Which one is better, Anet/Melzi vs RAMPS? And why?

Which one is better, Anet/Melzi vs RAMPS? And why?

Melzi board has everything soldered to the board, and supports only 4 steppers. A RAMPS is modular, step sticks plugged into the ramps which is plugged into an arduino mega. ramps also supports upto 5 steppers.

From my experience of cheap 3d printer boards, and how they fail, it can be cheaper in the long run to use a RAMPS setup, as when something inevitably breaks/burns out you can swap parts out instead of replacing the whole board.

neither. get a 32bit board.

I agree with @Phillip_Ramirez ​. Take a look at http://cohesion3d.com.

Thank you @Justin_Mitchell for your explaination, how about the printing quality?

Anybody running that board U was also looming at the RAMBo board

No fundamental difference, same cpu, same stepper motor drivers. with the RAMPs board you can switch things out fromt he standard though, there are some subtly different stepper drivers you could fit, you can also fit more advanced 32-bit arduino-mega compatible controllers too. but none of those things make the quality inherently different

Ok cool guess the assumption i have printing faster and better quality with a 32bit board v.s the 8bit board…

In my experience any lack of speed/quality for 3d printing has not been for lack of cpu power, usually physics becomes the problem way before you hit that point, the mass of the hotend carriage puts definite limits on acceleration and speed, and theres only so fast you can melt and squeeze out plastic and get a good finish out of it, plus a large mass wiggling about creates vibration and shake. all of which directly influence the quality of the finish.

There are of course times when you do need more processing grunt, some of the newer work in having the controller compensate in software for non-level beds - the so called auto-levelling, or for laser cutting where you are rasterising an image and pwm modulating the laser whilst its flying about at 500mm/s, those need a faster cpu. There are various boards aroudn that will run software like smoothieware. eg. the cohesion3d boards, or the re-ARM for RAMPS board, and im sure there are many others

Yes thnx Justin Mitchell just honestly comes down to preference just trying to find that middle ground ya know…decent board that won’t break the bank…and be around for awhile…

8-bit is fine for simple cartesian printers. Deltas can use them but their isn’t enough CPU left over to also reliably run a full graphics LCD. CoreXY’s should be able to use them, but their speeds are capped.

Long term though, 32-bit processors are cheaper and more powerful. While 8-bit is still adequate, people will eventually be transitioning to 32-bit boards with built-in networking, web hosting, etc…

As for the difference between a socketed stepper driver (RAMPS) versus an on-board stepper driver, the chips are normally intended to be cooled via mounting on the board. So they should run cooler (presumably) on the melzi board versus a RAMPS board.
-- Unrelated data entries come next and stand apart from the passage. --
Lemma fork_finish (P : holdings -> cpu -> Prop) h1 q g r1 mc : forkable -> loaded mc -> kept body_regs r1 -> r1 10 = q -> pcb_ok q ->
  ld32 mc (r 2 - 12) = g -> ld32 mc (r 2 - 8) = r 8 -> ld32 mc (r 2 - 4) = r 1 ->
  let e := child_memory mc parent q g (s MEPC) (s MSCRATCH) in
  (forall r2, kept r r2 -> loaded e -> runs_calls P h1 (Cpu r2 e s (r 1))) -> runs_calls P h1 (Cpu r1 mc s 1748).
Proof.
  intros Hf Hm Hk H10 Hq Hg H8s H1s e H. unfold e, child_memory, PCB_MEPC, PCB_MSCRATCH, STATE_READY in *. unfold_layout. unfold pid, PCB_PID in *.
  pose proof (fk_stack Hf) as Hsp. pose proof (parent_ok Hf) as Hp. unfold_layout.
  assert (H2 : r1 2 = r 2 - 16) by (apply (kept_in _ _ 2 Hk); cbn; tauto).
  assert (H8 : r1 8 = parent) by (apply (kept_in _ _ 8 Hk); cbn; tauto).
  call_step. rewrite H10. call_step. rewrite H8. set (m1 := st32 mc _ _) in *. assert (Hm1 : loaded m1) by (subst m1; loaded_tac).
  call_step. rewrite H10. set (m2 := st32 m1 _ _) in *. assert (Hm2 : loaded m2) by (subst m2; loaded_tac).
  call_step. rewrite H8. call_step. rewrite H10. set (m3 := st8 m2 _ _) in *. assert (Hm3 : loaded m3) by (subst m3; loaded_tac).
  assert (Hg3 : ld32 m3 (r 2 - 12) = g) by (unfold m3, m2, m1; loads; exact Hg).
  call_step. rewrite H2. replace (r 2 - 16 + 4) with (r 2 - 12) by lia. rewrite Hg3.
  call_step. rewrite H10. set (m4 := st32 m3 _ _) in *. assert (Hm4 : loaded m4) by (subst m4; loaded_tac).
  call_step. rewrite H8, H10. set (m5 := st32 m4 _ _) in *. assert (Hm5 : loaded m5) by (subst m5; loaded_tac).
  call_step. call_step. rewrite H10. set (m6 := st8 m5 _ _) in *. assert (Hm6 : loaded m6) by (subst m6; loaded_tac).
  call_step. call_step. call_step. rewrite H10. set (m7 := st32 m6 _ _) in *. assert (Hm7 : loaded m7) by (subst m7; loaded_tac).
  call_step. rewrite H10. set (m8 := st32 m7 _ _) in *. assert (Hm8 : loaded m8) by (subst m8; loaded_tac).
  call_step. apply fork_exit; [exact Hf|exact Hm8|kept_over Hk| | |intros r2 Hr2; apply H; assumption].
  - unfold m8, m7, m6, m5, m4, m3, m2, m1. loads. exact H8s.
  - unfold m8, m7, m6, m5, m4, m3, m2, m1. loads. exact H1s.
Qed.

End fork.

(** What the writes leave, field by field. *)
Section child.
Context (mc : memory) (p q g pc sp : Z).
Hypotheses (Hp : pcb_ok p) (Hq : pcb_ok q) (Hpq : apart p q) (Hpc : is_u32 pc) (Hsp : is_u32 sp) (Hg : is_u32 g).

Local Abbreviation e := (child_memory mc p q g pc sp).

Ltac child := pose proof Hp as Hp'; pose proof Hq as Hq'; pose proof Hpq as Hpq';
  unfold child_memory, apart, PCB_MEPC, PCB_MSCRATCH, next, status, ptext, pdata, pid, PCB_PID in *; unfold_layout; cbv zeta.

Lemma child_next : next e p = q /\ next e q = next mc q.
Proof. child. split; loads; [apply ld32_st32_eq; unfold is_u32; lia|reflexivity]. Qed.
Anyone know about Zonestar board?? Is it better? Cuz it looks more expensive but I dont know about it’s quality…missing/deleted image from Google+

If you are looking at sub-50 dollar boards, 8-bit is fine. At a 100+ though, time to switch to 32-bit imo.

I’m agree with you, bigger bit, better detail on quality… But I’m going to make my own printer so I have to choose the main board first before collecting another parts… help me decide… or give me your recommended board…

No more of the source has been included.